**TASK MATERIAL:**
(* ===== verification/StateMonad.v ===== *)
(** * Stateful C functions

    A computation that may fail with an error code, read outside an object
    ([None]) and change a state, with the rules that reason about it. *)

From S2P Require Export Memory.

Definition ST (S A : Type) : Type := S -> option (result A * S).

Section ops.
Context {S : Type}.

Definition ret {A} (a : A) : ST S A := fun s => Some (Ok a, s).
Definition fail {A} (e : Z) : ST S A := fun s => Some (Err e, s).
Definition get : ST S S := fun s => Some (Ok s, s).
Definition put (s : S) : ST S unit := fun _ => Some (Ok tt, s).
Definition modify (f : S -> S) : ST S unit := fun s => Some (Ok tt, f s).
(** A read that may be outside its object. *)
Definition lift {A} (o : option A) : ST S A := fun s => a ← o; Some (Ok a, s).
(** A computation without state. *)
Definition pure {A} (o : outcome A) : ST S A := fun s => r ← o; Some (r, s).

Definition bind {A B} (c : ST S A) (k : A -> ST S B) : ST S B := fun s =>
  match c s with
  | Some (Ok a, s) => k a s
  | Some (Err e, s) => Some (Err e, s)
  | None => None
  end.

(** The result of a computation as a value. *)
Definition try {A} (c : ST S A) : ST S (result A) := fun s =>
  match c s with Some (r, s) => Some (Ok r, s) | None => None end.

(** A loop over a list that stops at the first error. *)
Fixpoint each {A} (f : A -> ST S unit) (l : list A) : ST S unit :=
  match l with
  | [] => ret tt
  | a :: l => bind (f a) (fun _ => each f l)
  end.
End ops.

Notation "'let*' x ':=' c 'in' k" := (bind c (fun x => k))
  (at level 10, x pattern, c at level 200, k at level 200) : c_scope.

(** ** Reasoning

    [runs U E P c s]: from [s], [c] succeeds with [P], fails with [E], or leaves
    its objects, which implies [U]: [False] for a proof that it does not,
    [True] when it may. *)
Definition runs {S A} (U : Prop) (E : Z -> S -> Prop) (P : A -> S -> Prop) (c : ST S A) (s : S) : Prop :=
  match c s with Some (Ok a, s') => P a s' | Some (Err e, s') => E e s' | None => U end.

Section run.
Context {S : Type} (U : Prop) (E : Z -> S -> Prop).
Implicit Types s : S.

Lemma run_ret {A} (P : A -> S -> Prop) a s : P a s -> runs U E P (ret a) s.
Proof. done. Qed.

Lemma run_fail {A} (P : A -> S -> Prop) e s : E e s -> runs U E P (fail e) s.
Proof. done. Qed.

Lemma run_get (P : S -> S -> Prop) s : P s s -> runs U E P get s.
Proof. done. Qed.

Lemma run_modify (P : unit -> S -> Prop) f s : P tt (f s) -> runs U E P (modify f) s.
Proof. done. Qed.

Lemma run_lift {A} (P : A -> S -> Prop) o a s : o = Some a -> P a s -> runs U E P (lift o) s.
Proof. by intros -> ?. Qed.

Lemma run_read {A} (P : A -> S -> Prop) o s :
  (o = None -> U) -> (forall a, o = Some a -> P a s) -> runs U E P (lift o) s.
Proof. intros HU HP. unfold runs, lift. destruct o as [a|]; cbn; auto. Qed.

Lemma run_pure {A} (P : A -> S -> Prop) (o : outcome A) s :
  (o = None -> U) -> (forall e, o = Some (Err e) -> E e s) -> (forall a, o = Some (Ok a) -> P a s) -> runs U E P (pure o) s.
Proof. intros HU HE HP. unfold runs, pure. destruct o as [[a|e]|]; cbn; auto. Qed.

Lemma run_bind {A B} (P : B -> S -> Prop) (c : ST S A) (k : A -> ST S B) s :
  runs U E (fun a s => runs U E P (k a) s) c s -> runs U E P (bind c k) s.
Proof. unfold runs, bind. by destruct (c s) as [[[a|e] s']|]. Qed.

Lemma run_try {A} (P : result A -> S -> Prop) (c : ST S A) s :
  runs U (fun e => P (Err e)) (fun a => P (Ok a)) c s -> runs U E P (try c) s.
Proof. unfold runs, try. by destruct (c s) as [[[a|e] s']|]. Qed.

Lemma run_mono {A} (P Q : A -> S -> Prop) (c : ST S A) s :
  runs U E P c s -> (forall a s, P a s -> Q a s) -> runs U E Q c s.
Proof. unfold runs. destruct (c s) as [[[a|e] s']|]; auto. Qed.

Lemma run_seq {A B} (P : A -> S -> Prop) (Q : B -> S -> Prop) (c : ST S A) (k : A -> ST S B) s :
  runs U E P c s -> (forall a s, P a s -> runs U E Q (k a) s) -> runs U E Q (bind c k) s.
Proof. intros Hc Hk. apply run_bind. by eapply run_mono. Qed.

(** A loop keeps an invariant on what is left to do. *)
Lemma run_each {A} (I : list A -> S -> Prop) (f : A -> ST S unit) l s :
  (forall a l s, I (a :: l) s -> runs U E (fun _ => I l) (f a) s) -> I l s -> runs U E (fun _ => I []) (each f l) s.
Proof.
  intros Hf HI. revert s HI. induction l as [|a l IH]; intros s HI; cbn [each]; [by apply run_ret|].
  eapply run_seq; [by apply Hf|]. intros [] s' HI'. by apply IH.
Qed.
End run.

Lemma run_weaken {S A} (U : Prop) (E F : Z -> S -> Prop) (P : A -> S -> Prop) c s :
  (forall e s, E e s -> F e s) -> runs U E P c s -> runs U F P c s.
Proof. unfold runs. destruct (c s) as [[[a|e] s']|]; auto. Qed.

Lemma run_conj {S A} (U V : Prop) (E F : Z -> S -> Prop) (P Q : A -> S -> Prop) c s :
  runs U E P c s -> runs V F Q c s ->
  runs (U /\ V) (fun e s => E e s /\ F e s) (fun a s => P a s /\ Q a s) c s.
Proof. unfold runs. destruct (c s) as [[[a|e] s']|]; auto. Qed.

Lemma run_impl {S A} (U V : Prop) (E F : Z -> S -> Prop) (P Q : A -> S -> Prop) c s :
  runs U E P c s -> (U -> V) -> (forall e s, E e s -> F e s) -> (forall a s, P a s -> Q a s) -> runs V F Q c s.
Proof. unfold runs. destruct (c s) as [[[a|e] s']|]; auto. Qed.

Lemma run_elim {S A} (E : Z -> S -> Prop) (P : A -> S -> Prop) c s :
  runs False E P c s -> exists r s', c s = Some (r, s') /\ match r with Ok a => P a s' | Err e => E e s' end.
Proof. unfold runs. destruct (c s) as [[[a|e] s']|]; [eauto..|done]. Qed.

(** One step of a computation: binds, values, failures and case distinctions. *)
Ltac run_step :=
  match goal with
  | |- runs _ _ _ (bind _ _) _ => apply run_bind
  | |- runs _ _ _ (ret _) _ => apply run_ret
  | |- runs _ _ _ (fail _) _ => apply run_fail
  | |- runs _ _ _ (modify _) _ => apply run_modify
  | |- runs _ _ _ (if ?b then _ else _) _ => destruct b eqn:?
  | |- runs _ _ _ (match ?o with _ => _ end) _ => destruct o eqn:?
  end.
(* ===== verification/Qsort.v ===== *)
(** * [qsort]

    The C library's sort as a class with its laws, and an insertion sort that
    obeys them. *)

From S2P Require Export Prelude.
From Stdlib Require Export Sorting.Permutation Sorting.Sorted.

(** [qsort]: sorts an array by a comparison that is a total preorder; elements
    that compare equal come in any order. *)
Class Qsort := qsort : forall A : Type, (A -> A -> Z) -> list A -> list A.
Arguments qsort {_ A} _ _.

Class QsortLaws (Q : Qsort) : Prop := {
  qsort_permutation A (cmp : A -> A -> Z) l : Permutation (qsort cmp l) l;
  qsort_sorted A (cmp : A -> A -> Z) l :
    (forall a b, In a l -> In b l -> 0 <= cmp a b \/ 0 <= cmp b a) ->
    (forall a b, In a l -> In b l -> cmp a b <= 0 \/ cmp b a <= 0) ->
    (forall a b c, In a l -> In b l -> In c l -> cmp a b <= 0 -> cmp b c <= 0 -> cmp a c <= 0) ->
    StronglySorted (fun a b => cmp a b <= 0) (qsort cmp l)
}.

(** *** An insertion sort *)

Fixpoint insert_sorted {A} (cmp : A -> A -> Z) (x : A) (l : list A) : list A :=
  match l with
  | [] => [x]
  | y :: l => if cmp x y <=? 0 then x :: y :: l else y :: insert_sorted cmp x l
  end.
Definition insertion_sort : Qsort := fun A cmp l => foldr (insert_sorted cmp) [] l.

Lemma insert_Permutation {A} (cmp : A -> A -> Z) x l : Permutation (insert_sorted cmp x l) (x :: l).
Proof.
  induction l as [|y l IH]; cbn; [done|]. destruct (_ <=? _); [done|]. rewrite IH. apply perm_swap.
Qed.

Lemma insertion_sort_Permutation {A} (cmp : A -> A -> Z) l : Permutation (foldr (insert_sorted cmp) [] l) l.
Proof. induction l as [|x l IH]; cbn; [done|]. rewrite insert_Permutation. by constructor. Qed.

Lemma insert_StronglySorted {A} (cmp : A -> A -> Z) x l :
  (forall y, In y l -> cmp x y <= 0 \/ cmp y x <= 0) ->
  (forall y z, In y l -> In z l -> cmp x y <= 0 -> cmp y z <= 0 -> cmp x z <= 0) ->
  StronglySorted (fun a b => cmp a b <= 0) l -> StronglySorted (fun a b => cmp a b <= 0) (insert_sorted cmp x l).
Proof.
  intros Htot Htr Hl. induction Hl as [|y l Hl IH Hy]; cbn; [by repeat constructor|].
  destruct (Z.leb_spec (cmp x y) 0) as [Hle|Hgt].
  - constructor; [by constructor|]. constructor; [done|]. rewrite List.Forall_forall in Hy |- *. intros z Hz.
    apply (Htr y z); [by left|by right|done|by apply Hy].
  - constructor.
    + apply IH; [intros z Hz; apply Htot; by right|]. intros z w Hz Hw. apply Htr; by right.
    + rewrite insert_Permutation. constructor; [|done]. destruct (Htot y); [by left|lia|done].
Qed.

#[export] Instance insertion_sort_laws : QsortLaws insertion_sort.
Proof.
  split; unfold qsort, insertion_sort; [apply @insertion_sort_Permutation|].
  intros A cmp l _. induction l as [|x l IH]; intros Htot Htr; cbn; [constructor|].
  assert (forall y, In y (foldr (insert_sorted cmp) [] l) -> In y l) as Hin.
  { intros y. apply Permutation_in, insertion_sort_Permutation. }
  apply insert_StronglySorted.
  - intros y Hy%Hin. apply Htot; [by left|by right].
  - intros y z Hy%Hin Hz%Hin. apply Htr; [by left|by right|by right].
  - apply IH; [intros a b Ha Hb; apply Htot|intros a b c Ha Hb Hc; apply Htr]; by right.
Qed.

**TASK BRIEF:**
Report each line of the records that holds the word "eapply".

**FINISHED TASK:**
Proof. intros Hc Hk. apply run_bind. by eapply run_mono. Qed.
  eapply run_seq; [by apply Hf|]. intros [] s' HI'. by apply IH.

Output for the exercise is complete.